Lemma matching_step_ok s0 mp tr : pipeline_ok s0 mp tr ->
  exists mp', matching_step processor mp = Some mp' /\ pipeline_ok s0 mp' tr.
Proof.
  intros Hok. pose proof (pl_queue _ _ _ Hok) as Hq. pose proof (ok_ring _ _ _ _ Hq) as Hr.
  pose proof (ring_head _ _ Hr) as Hhd. pose proof (ring_window _ _ Hr) as [? ?]. pose proof (ring_width _ _ Hr).
  pose proof Hok as [_ (k & Hk & Hrun & Hseq & Hpos) Hth Hrej].
  unfold matching_step. destruct (mp_matching mp) as [|pc| |c| | |] eqn:Hm.
  - eexists; split; [reflexivity|]. eapply matching_moves; try eassumption.
    + apply pop_begin_ok, (queue_between _ _ s0); [exact Hok|by rewrite Hm].
    + unfold position_ok in *. rewrite Hm in Hpos. exact Hpos.
  - destruct (consumer_step_ok _ _ _ _ Hq) as (q & r & Hs & Hh & _ & Hres). rewrite Hs.
    unfold position_ok in Hpos. rewrite Hm in Hpos. destruct Hpos as [Ht Hc].
    eexists; split; [reflexivity|]. destruct r as [pc'|[c|]].
    + destruct Hres as [Hq' Ht']. eapply matching_moves; try eassumption. unfold position_ok; cbn. lia.
    + destruct Hres as (Hq' & Ht' & Hv). eapply matching_moves; try eassumption. unfold position_ok; cbn.
      split; [lia|split; [lia|]]. rewrite Ht in Hv. unfold hist_at in Hv. by rewrite Nat2Z.id in Hv.
    + destruct Hres as (Hq' & -> & _). eapply matching_moves; try eassumption. unfold position_ok; cbn. lia.
  - eexists; split; [reflexivity|]. unfold position_ok in Hpos. rewrite Hm in Hpos.
    eapply matching_moves; try eassumption; [|destruct (mp_stop_requested mp) eqn:Hst; unfold position_ok; cbn; tauto].
    replace (consumer_of _) with (@None (ConsumerPc ExchangeCommand)) by (by destruct (mp_stop_requested mp)).
    apply (queue_between _ _ s0); [exact Hok|by rewrite Hm].
  - cbn [sequence]. rewrite Hseq. pose proof Hpos as Hpos'. unfold position_ok in Hpos'. rewrite Hm in Hpos'.
    destruct Hpos' as (Ht & Hc & Hl). pose proof (lookup_lt_Some _ _ _ Hl).
    destruct (processor (mp_engine mp) _) as [[s2 evs]|] eqn:Hproc; eexists; (split; [reflexivity|]).
    + eapply processed_ok; try eassumption; [lia|done].
    + eapply matching_moves; try eassumption.
      unfold position_ok; cbn. split; [lia|split; [lia|by exists c]].
  - eexists; split; [reflexivity|]. unfold position_ok in Hpos. rewrite Hm in Hpos.
    assert (Hqb := queue_between mp tr s0 Hok ltac:(by rewrite Hm)). split.
    + exact Hqb.
    + exists k. split_and!; try assumption. unfold position_ok; cbn. rewrite u64_small by lia. lia.
    + exact Hth.
    + exact Hrej.
  - by exists mp.
  - by exists mp.
Qed.

Lemma request_stop_ok s0 mp tr : pipeline_ok s0 mp tr -> pipeline_ok s0 (request_stop mp) tr.
Proof.
  intros [Hq (k & Hk & Hrun & Hseq & Hpos) Hth Hrej]. split; [exact Hq| |exact Hth|exact Hrej].
  exists k. split_and!; try assumption. unfold position_ok in *. cbn. destruct (mp_matching mp); tauto.
Qed.

Theorem step_ok s0 mp tr c : pipeline_ok s0 mp tr -> Z.of_nat (length tr) + 2 < two64 ->
  exists mp' ls, step processor mp c = Some (mp', ls) /\ pipeline_ok s0 mp' (tr ++ ls) /\ (length ls <= 1)%nat.
Proof.
  intros Hok Hlen. assert (Hadm : Z.of_nat (length (admitted tr)) + 2 < two64).
  { pose proof (length_omap_le (fun l => match l with Enqueued _ c => Some c | _ => None end) tr).
    unfold admitted. lia. }
  assert (Hstay : exists mp' ls, Some (mp, []) = Some (mp', ls) /\ pipeline_ok s0 mp' (tr ++ ls) /\ (length ls <= 1)%nat).
  { eexists _, _; split; [reflexivity|]. rewrite app_nil_r. split; [exact Hok|cbn; lia]. }
  unfold step. destruct (mp_matching mp) eqn:Hm; try exact Hstay.
  all: destruct c as [p cmd|p weak| |];
    [destruct (submit_step_ok s0 mp tr p cmd Hok); eexists _, _; split; [by apply f_equal, surjective_pairing|by split]
    |exact (push_step_ok s0 mp tr p weak Hok Hadm)
    |destruct (matching_step_ok s0 mp tr Hok) as (mp' & -> & Hok'); eexists _, _; split; [reflexivity|];
     rewrite app_nil_r; split; [exact Hok'|cbn; lia]
    |eexists _, _; split; [reflexivity|]; rewrite app_nil_r; split; [by apply request_stop_ok|cbn; lia]].
Qed.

#####

Instructions to follow:
In the material above, transcribe exactly the lines beginning at the one with "- destruct (consumer_step_ok" and ending at the one with "eapply matching_moves; try eassumption;", both included.

Your solution:
  - destruct (consumer_step_ok _ _ _ _ Hq) as (q & r & Hs & Hh & _ & Hres). rewrite Hs.
    unfold position_ok in Hpos. rewrite Hm in Hpos. destruct Hpos as [Ht Hc].
    eexists; split; [reflexivity|]. destruct r as [pc'|[c|]].
    + destruct Hres as [Hq' Ht']. eapply matching_moves; try eassumption. unfold position_ok; cbn. lia.
    + destruct Hres as (Hq' & Ht' & Hv). eapply matching_moves; try eassumption. unfold position_ok; cbn.
      split; [lia|split; [lia|]]. rewrite Ht in Hv. unfold hist_at in Hv. by rewrite Nat2Z.id in Hv.
    + destruct Hres as (Hq' & -> & _). eapply matching_moves; try eassumption. unfold position_ok; cbn. lia.
  - eexists; split; [reflexivity|]. unfold position_ok in Hpos. rewrite Hm in Hpos.
    eapply matching_moves; try eassumption; [|destruct (mp_stop_requested mp) eqn:Hst; unfold position_ok; cbn; tauto].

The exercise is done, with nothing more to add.